The Supreme Court recently explained that the Office for Competition and Consumer Protection (OCCP) does not have to identify all of the parties to anti-competitive vertical agreements in decisions issued in such cases.
The case started with the OCCP's decision regarding an anti-competitive agreement concluded on the wholesale watches market. The OCCP stated that wholesaler Anyro & Co and cooperating retail distributors fixed minimal resale prices, which were applied by the latter to watches sold online and in bricks-and-mortar stores. The parties to this resale price maintenance practice had agreed (among other things) that the distributors could not grant clients rebates on the recommended price that were higher than 15%. Further, the retailers had to discuss details of their promotional campaigns with Anyro, which in practice did not allow the retailers to use price cuts as a marketing tool. Disobedient distributors were offered fewer advantages in terms of purchases (ie, lower rebates) by the suppliers as a consequence of not participating in the collusion.
As Anyro was the organiser of the distribution system and the instigator behind the agreement, it received a fine of approximately Zl332,000 (€77,210).
In subsequent judgments which overruled this decision, the first and second-instance courts found that the OCCP had failed to establish any parties to the resale price maintenance agreement other than Anyro. The courts stated that the OCCP should have identified all of the undertakings which were involved in the vertical price fixing.
Supreme Court decision
The Supreme Court disagreed with the first and second-instance courts and explained that in order to establish that Anyro was a party to the anti-competitive agreement and an instigator of illegal behaviour, it was not necessary to identify all of the distributors involved in the practice and examine their behaviour in detail. The individualised analysis of Anyro's behaviour was sufficient in this context. If the aim of competition law is to eliminate anti-competitive practices, the instigator of the practice must cease its behaviour.
The Supreme Court held that, contrary to Anyro's claims, the fact that the other parties to the agreement were not identified in the decision did not violate Anyro's right to a defence.
The judgment also considered market definition. The court declared that in a case concerning an agreement which is evidently restrictive by object and where de minimis exemption cannot be applied, there is no requirement to perform a detailed analysis of the relevant market. In this somewhat vague assertion, the court addressed Anyro's arguments that the relevant market definition presented by the OCCP was incorrect. Further, the OCCP did not assess the shares of the other parties to the agreement on such market.

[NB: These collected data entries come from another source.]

(* ===== verification/Pipelines.v ===== *)
(** * Pipelines: running a dataflow

    How messages run through a graph built with the calls of [Dataflow.v]:
    publishing calls the subscribers one after the other, down to the queues
    ([PartitionBy] has one per partition), which threads of their own empty.  A
    run is a sequence of steps of the source and of these threads, in any order.
    The operators without state are run; the file shows that for them the order
    does not matter for what arrives, and that a pipeline which the DSL
    partitions and merges does the work of the same pipeline without
    partitions. *)

From S2P Require Import Prelude Stream Operators Aggregation Dataflow.

Section run.
Context {V : Type} (w : world (V:=V)).

(** a call of the input channel of an operator *)
Abbreviation call := (nat * message V)%type.

(** what the call of a channel does: messages put in queues, and those that user
    code has seen (the callback of a [Notify], a sink) *)
Abbreviation effect := (list call * list call)%type.

Fixpoint collect (f : call -> option effect) (l : list call) : option effect :=
  match l with
  | [] => Some ([], [])
  | c :: l => '(q1, l1) ← f c; '(q2, l2) ← collect f l; Some (q1 ++ q2, l1 ++ l2)
  end.

(** the subscribers that a message published by [o] goes to, in the order of
    their subscriptions *)
Definition subscribers (o : nat) (m : message V) : list nat :=
  omap (fun l => match l, m with
                 | DataLink s _ d, MData _ _ => if decide (s = o) then Some d else None
                 | PunctLink s d, MPunct _ => if decide (s = o) then Some d else None
                 | _, _ => None
                 end) (links w).

Definition calls (o : nat) (outs : list (message V)) : list call :=
  outs ≫= fun m => (fun d => (d, m)) <$> subscribers o m.

(** the queues of a [PartitionBy] for a message: of the partition of an element,
    all for a punctuation *)
Definition partition_calls (o : nat) (f : V -> Z) (m : message V) : list call :=
  omap (fun e => let '((o', i), q) := e in
                 if decide (o' = o) then
                   match m with
                   | MData v _ => if decide (f v = Z.of_nat i) then Some (q, m) else None
                   | MPunct _ => Some (q, m)
                   end
                 else None) (mPartitions w).

(** what an operator without state publishes for a message *)
Definition react (k : kind (V:=V)) (m : message V) : option (list (message V)) :=
  let out r := match r with Ok (out, tt) => Some out | Err _ => None end in
  match k with
  | KWhere func => out (where_step func m tt)
  | KMap func => out (map_step func m tt)
  | KMerge => out (merge_step m tt)
  | _ => None
  end.
(* ===== verification/Wiring.v ===== *)
(** * Wiring: the dataflow on channels

    [Dataflow.v] keeps the subscriptions of a program as a list, and
    [Pipelines.v] calls the subscribers in the order of that list.  Here the list
    is carried out on the channels of [PubSub.v]: each operator gets its output
    and input channels ([DataSource.hpp], [DataSink.hpp], [BinaryTransform.hpp]),
    each entry is one [connectChannels]. *)

From S2P Require Import Prelude PubSub Stream Operators Dataflow.
From S2P Require Pipelines.

Section wiring.
Context {V : Type}.

Abbreviation sig := (PubSub.OneToManySignal nat).

(** the channels of operator [o]: outputs for data (id 0) and punctuations (id 1);
    inputs for data, of two operands where there are two, and punctuations *)
Definition output_channel (o : nat) (punct : bool) : nat := (2 * o + if punct then 1 else 0)%nat.
Definition input_channel (o : nat) (p : option port) : nat :=
  (4 * o + match p with Some In => 0 | Some Left => 1 | Some Right => 2 | None => 3 end)%nat.

Definition link_from (l : link) : nat := match l with DataLink s _ _ => output_channel s false | PunctLink s _ => output_channel s true end.
Definition link_to (l : link) : nat := match l with DataLink _ p d => input_channel d (Some p) | PunctLink _ d => input_channel d None end.

(** the constructors of the operators create their channels *)
Definition operators (n : nat) : PubSub.channels sig :=
  PubSub.mkChannels (replicate (2 * n) (PubSub.mkOutput true (PubSub.sig_new (F := nat)) ∅)) (replicate (4 * n) (PubSub.mkInput true ∅)) [].

Fixpoint connect_all (ls : list link) (ch : PubSub.channels sig) : result (PubSub.channels sig) :=
  match ls with
  | [] => Ok ch
  | l :: ls => '(_, ch) ← PubSub.subscribe (link_from l) (link_to l) ch; connect_all ls ch
  end.

(** ** Lemmas *)

Lemma operators_consistent n : PubSub.consistent None None (operators n).
Proof.
  split; cbn [PubSub.outputs PubSub.inputs PubSub.subscriptions operators].
  - intros p o [-> _]%lookup_replicate _. exact PubSub.sig_new_ok.
  - intros p o [-> _]%lookup_replicate _ h. split; [by intros ?%elem_of_empty|by intros (? & ? & _)].
  - intros s i [-> _]%lookup_replicate _ h. split; [by intros ?%elem_of_empty|by intros (? & ? & _)].
  - done.
Qed.

(** a signal has given out no more handles than there are subscriptions *)
Definition few_slots (k : Z) (ch : PubSub.channels sig) : Prop :=
  forall p o, PubSub.outputs ch !! p = Some o -> 0 <= PubSub.mNextSlotID (PubSub.mSignal o) <= k.

Lemma subscribe_few p s ch h ch' k : 0 <= k -> k + 1 < 2^32 -> few_slots k ch -> PubSub.subscribe p s ch = Ok (h, ch') -> few_slots (k + 1) ch'.
Proof.
  intros Hk Hlt Hf Hs. unfold PubSub.subscribe in Hs. bind_inv Hs as (o & Ho & Hs). apply PubSub.output_at_ok in Ho as [Ho _].
  bind_inv Hs as (i & _ & Hs). cbn in Hs. injection Hs as <- <-. intros q o' Hq.
  unfold PubSub.update_output, PubSub.update_input in Hq. cbn [PubSub.outputs] in Hq.
  rewrite (PubSub.alter_lookup _ _ _ _ Ho), (PubSub.lookup_insert_case _ _ _ _ _ Ho) in Hq. pose proof (Hf _ _ Ho) as Hb. case_decide.
  - injection Hq as <-. cbn. rewrite u32_small by (unfold is_u32; lia). lia.
  - specialize (Hf _ _ Hq). lia.
Qed.

Lemma connect_all_ok n ls ch k :
  PubSub.consistent None None ch -> few_slots k ch -> 0 <= k -> k + Z.of_nat (length ls) + 1 < 2^32 ->
  PubSub.producers (PubSub.abstract ch) = replicate (2 * n) true -> PubSub.consumers (PubSub.abstract ch) = replicate (4 * n) true ->
  (forall l, l ∈ ls -> (link_from l < 2 * n)%nat /\ (link_to l < 4 * n)%nat) ->
  exists ch', connect_all ls ch = Ok ch' /\ PubSub.consistent None None ch' /\
    PubSub.abstract ch' = PubSub.mkSpec (replicate (2 * n) true) (replicate (4 * n) true)
      (PubSub.entries (PubSub.abstract ch) ++ ((fun l => PubSub.mkSubscribed (link_from l) (link_to l) true) <$> ls)).
Proof.
  revert ch k. induction ls as [|l ls IH]; intros ch k Hco Hf Hk Hlt Hp Hc Hls; cbn [connect_all].
  - exists ch. split_and!; [done..|]. rewrite fmap_nil, app_nil_r, <- Hp, <- Hc. by destruct (PubSub.abstract ch).
  - destruct (Hls l ltac:(by left)) as [Hfrom Hto]. cbn [length] in Hlt.
    destruct (PubSub.producers_at (link_from l) ch) as [o Ho]; [by rewrite Hp; apply lookup_replicate|].
    destruct (PubSub.consumers_at (link_to l) ch) as [i Hi]; [by rewrite Hc; apply lookup_replicate|].
    pose proof Ho as [Ho' _]%PubSub.output_at_ok. pose proof (Hf _ _ Ho') as Hb.
    destruct (PubSub.subscribe_ok _ _ _ _ _ Hco Ho Hi) as (ch1 & Hs & Hco1 & Habs); [cbn; lia|]. rewrite Hs. run_step.
    destruct (IH ch1 (k + 1)) as (ch' & Hall & Hco' & Habs'); [done|by apply (subscribe_few _ _ _ _ _ k ltac:(lia) ltac:(lia) Hf Hs)|lia|lia|..].
    + by rewrite Habs.
    + by rewrite Habs.
    + intros l' Hl'. apply Hls. by right.
    + exists ch'. split_and!; [done..|]. rewrite Habs', Habs. cbn [PubSub.spec_subscribe PubSub.entries].
      by rewrite fmap_cons, <- app_assoc.
Qed.

(** the operator of an input channel *)
Definition channel_op (c : nat * message V) : nat * message V := ((c.1 / 4)%nat, c.2).

Lemma channel_op_to l m : channel_op (link_to l, m) = (match l with DataLink _ _ d => d | PunctLink _ d => d end, m).
Proof.
  unfold channel_op. cbn [fst snd]. f_equal. assert (forall d r, (r < 4)%nat -> ((4 * d + r) / 4 = d)%nat) as Hd
    by (intros d r Hr; symmetry; by eapply Nat.div_unique).
  destruct l as [s [] d|s d]; apply Hd; lia.
Qed.

Lemma output_channel_eqb l o (m : message V) :
  (link_from l =? output_channel o (match m with MPunct _ => true | _ => false end))%nat = true <->
  match l, m with DataLink s _ _, MData _ _ => s = o | PunctLink s _, MPunct _ => s = o | _, _ => False end.
Proof. rewrite Nat.eqb_eq. unfold link_from, output_channel. destruct l as [s p d|s d], m; lia. Qed.

Lemma receivers_subscribers (w : world (V:=V)) ps cs o m :
  (fun s => channel_op (s, m)) <$> PubSub.receivers (output_channel o (match m with MPunct _ => true | _ => false end))
    (PubSub.mkSpec ps cs ((fun l => PubSub.mkSubscribed (link_from l) (link_to l) true) <$> links w)) =
  (fun d => (d, m)) <$> Pipelines.subscribers w o m.
Proof.
  unfold PubSub.receivers, Pipelines.subscribers. cbn [PubSub.entries]. induction (links w) as [|l ls IH]; [done|].
  rewrite fmap_cons. cbn [omap list_omap PubSub.from PubSub.to PubSub.open]. rewrite andb_true_r.
  pose proof (output_channel_eqb l o m) as He. destruct (link_from l =? _)%nat.
  - rewrite fmap_cons, channel_op_to, IH. destruct He as [He _]. specialize (He eq_refl).
    destruct l, m; try done; subst; rewrite decide_True by done; by rewrite fmap_cons.
  - rewrite IH. destruct l, m; try done; (rewrite decide_False; [done|]); intros ->; by destruct He as [_ He]; discriminate He.
Qed.

(** A dataflow whose subscriptions connect existing operators, in particular
    every one the DSL builds, can be wired: all its subscriptions succeed one
    after the other, and publishing on an output channel then calls exactly the
    subscribers that [Pipelines.v] runs, in the same order, on the channel of
    their kind. *)
Lemma wiring_calls (w : world (V:=V)) : typed w -> Z.of_nat (length (links w)) + 1 < 2^32 ->
  exists ch, connect_all (links w) (operators (length (heap w))) = Ok ch /\
    forall o m (moved : message V -> message V), (o < length (heap w))%nat ->
      exists cs, PubSub.publish moved PubSub.LValue m (output_channel o (match m with MPunct _ => true | _ => false end)) ch = Ok cs /\
        channel_op <$> cs = Pipelines.calls w o [m].
Proof.
  intros Ht Hlt. set (n := length (heap w)).
  destruct (connect_all_ok n (links w) (operators n) 0) as (ch & Hch & Hco & Habs); [apply operators_consistent| |lia|lia|..].
  - intros p o [-> _]%lookup_replicate. cbn. lia.
  - cbn. by rewrite fmap_replicate.
  - cbn. by rewrite fmap_replicate.
  - intros l Hl. destruct l as [s p d|s d]; cbn [link_from link_to]; unfold output_channel, input_channel.
    + destruct (typed_data _ Ht _ _ _ Hl) as (T & Hs%has_out_lt & Hd%has_in_lt). fold n in Hs, Hd. destruct p; lia.
    + destruct (typed_punct _ Ht _ _ Hl) as [Hs Hd]. fold n in Hs, Hd. lia.
  - exists ch. split; [done|]. intros o m moved Ho.
    destruct (PubSub.producers_at (output_channel o (match m with MPunct _ => true | _ => false end)) ch) as [oc Hoc].
    { rewrite Habs. cbn [PubSub.producers]. apply lookup_replicate. split; [done|]. unfold output_channel. fold n in Ho. destruct m; lia. }
    eexists. split; [by apply (PubSub.publish_ok _ _ _ _ _ _ _ Hco Hoc)|]. rewrite PubSub.invoke_lvalue, Habs. cbn [PubSub.abstract PubSub.entries operators PubSub.subscriptions fmap list_fmap app].
    rewrite <- list_fmap_compose. etransitivity; [apply (receivers_subscribers w)|]. unfold Pipelines.calls. cbn [mbind list_bind].
    by rewrite app_nil_r.
Qed.
End wiring.

(** ** Witness: the dataflow of [Dataflow.v]'s example *)

Lemma wiring_calls_witness : exists ch,
  connect_all (links demo_where) (operators (length (heap demo_where))) = Ok ch /\
  exists cs, PubSub.publish (fun m => m) PubSub.LValue (MData 4 false) (output_channel 0 false) ch = Ok cs /\
    channel_op <$> cs = [(1%nat, MData 4 false)].
Proof.
  destruct (wiring_calls demo_where) as (ch & Hch & Hpub).
  - apply wp_method; [apply call_where|]. apply wp_method; [apply call_partitionBy|].
    apply wp_source; [apply source_generator|apply typed_empty].
  - reflexivity.
  - exists ch. split; [exact Hch|]. exact (Hpub 0%nat (MData 4 false) (fun m => m) ltac:(by apply Nat.ltb_lt; vm_compute)).
Defined.
(** a 2x3 matrix with three entries, in two parts *)
Lemma sparse_slice_merge_witness :
  let d := s_matrix 2 3 [(0, 0, 5); (1, 0, 7); (0, 2, 9)] in
  let chess := (fun _ x y : Z => Z.to_nat ((x + y) mod 2)) in
  exists parts d', slice_step chess 2 (Data d false) [4%nat] = Ok ((fun p => Data p false) <$> parts, []) /\
    run (merge_step 2) ((fun p => Data (setID 4%nat p) false) <$> rev parts) ∅ = Ok ([Data d' false], ∅) /\ same d d'.
Proof.
  intros d chess. destruct (sparse_slice_merge chess 2 d 4%nat false []) as (parts & Hs & _ & _ & Hm).
  - done.
  - lia.
  - intros x y v _. unfold chess. pose proof (Z.mod_pos_bound (x + y) 2). lia.
  - destruct (Hm (rev parts)) as (d' & Hr & Hd); [by rewrite <- Permutation_rev|]. by exists parts, d'.
Defined.

(** a cell is set, set again, and retracted, another one is set *)
Lemma matrix_stream_witness :
  let evs := [Data (0, 0, 5) false; Data (2, 1, 7) false; Data (0, 0, 6) false; Data (0, 0, 6) true] in
  exists (d : Matrix (M := SMat) (K := nat)) calls, run to_matrix_step evs (new_Matrix 0 0, []) = Ok (evs, (d, calls)) /\
    coeff d 0 0 = 0 /\ coeff d 2 1 = 7.
Proof.
  intros evs. destruct (matrix_stream (M := SMat) (K := nat) evs) as (d & calls & Hr & Hc & _).
  - intros x y v o Hin. unfold evs in Hin. rewrite !elem_of_cons, elem_of_nil in Hin. destruct_or! Hin; simplify_eq; lia.
  - intros pre x y v post He. destruct pre as [|e0 [|e1 [|e2 [|e3 pre]]]]; simplify_eq/=; [|by destruct pre].
    exists 5. by left.
  - exists d, calls. rewrite !Hc. by split_and!.
Defined.
(* ===== verification/Joins.v ===== *)
(** * Joins: the symmetric hash join and its parallel variant

    Models [src/qop/SHJoin.hpp] and [src/qop/ScaleJoin.hpp]: the two hash
    tables and the handlers of both inputs; and the instances of a [ScaleJoin],
    wired as [Pipe::scaleJoin] ([src/dsl/Pipe.hpp]) does it, with a queue and
    a thread for the left input of each, under any schedule of the threads.  An
    [unordered_multimap] is the list of its entries in insertion order;
    [equal_range] are the entries of a key.  The theorems compare outputs up to
    permutation, so that they do not depend on the order inside a bucket. *)

From S2P Require Import Prelude Stream.

(** an input of a binary operator: an element of either side with its
    outdated flag, or a punctuation *)
Inductive input (L R : Type) :=
  | InLeft (l : L) (outdated : bool)
  | InRight (r : R) (outdated : bool)
  | InPunct (p : PType).
Arguments InLeft {L R} l outdated.
Arguments InRight {L R} r outdated.
Arguments InPunct {L R} p.

(** ** std::unordered_multimap *)

Section multimap.
Context {K A : Type} `{EqDecision K} `{EqDecision A}.

Definition equal_range (k : K) (t : list (K * A)) : list A := snd <$> filter (fun e => e.1 = k) t.

(** [elementsEqual] compares all attributes *)
Definition elementsEqual (x y : A) : bool := bool_decide (x = y).

(** the loop over the equal range that erases the equal elements *)
Fixpoint erase_equal (k : K) (x : A) (t : list (K * A)) : list (K * A) :=
  match t with
  | [] => []
  | (k', y) :: rest =>
      if decide (k' = k) then
        if elementsEqual x y then erase_equal k x rest else (k', y) :: erase_equal k x rest
      else (k', y) :: erase_equal k x rest
  end.

Definition updateHashTable (key : K) (newElement : A) (outdated : bool) (hashTable : list (K * A)) : list (K * A) :=
  if outdated then erase_equal key newElement hashTable else hashTable ++ [(key, newElement)].
End multimap.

The Supreme Court judgment demonstrates that in cases regarding agreements between an organiser of a distribution system and numerous distributors it is sufficient for the organiser (which is usually the instigator) to be the sole party to the proceedings, in which case the other colluding entities will not be identified in the OCCP's decision. This issue has been the subject of debate in Poland for some time, with some commentators viewing it as a possible violation of an organiser's right to a defence. It is evident from this judgment that such arguments will be unsuccessful in the courts.
It is also clear from this verdict that in cases were the application of de minimis exemption is excluded (so-called 'hardcore restrictions'), the OCCP is not obliged to assess the market shares of entities involved in such practice.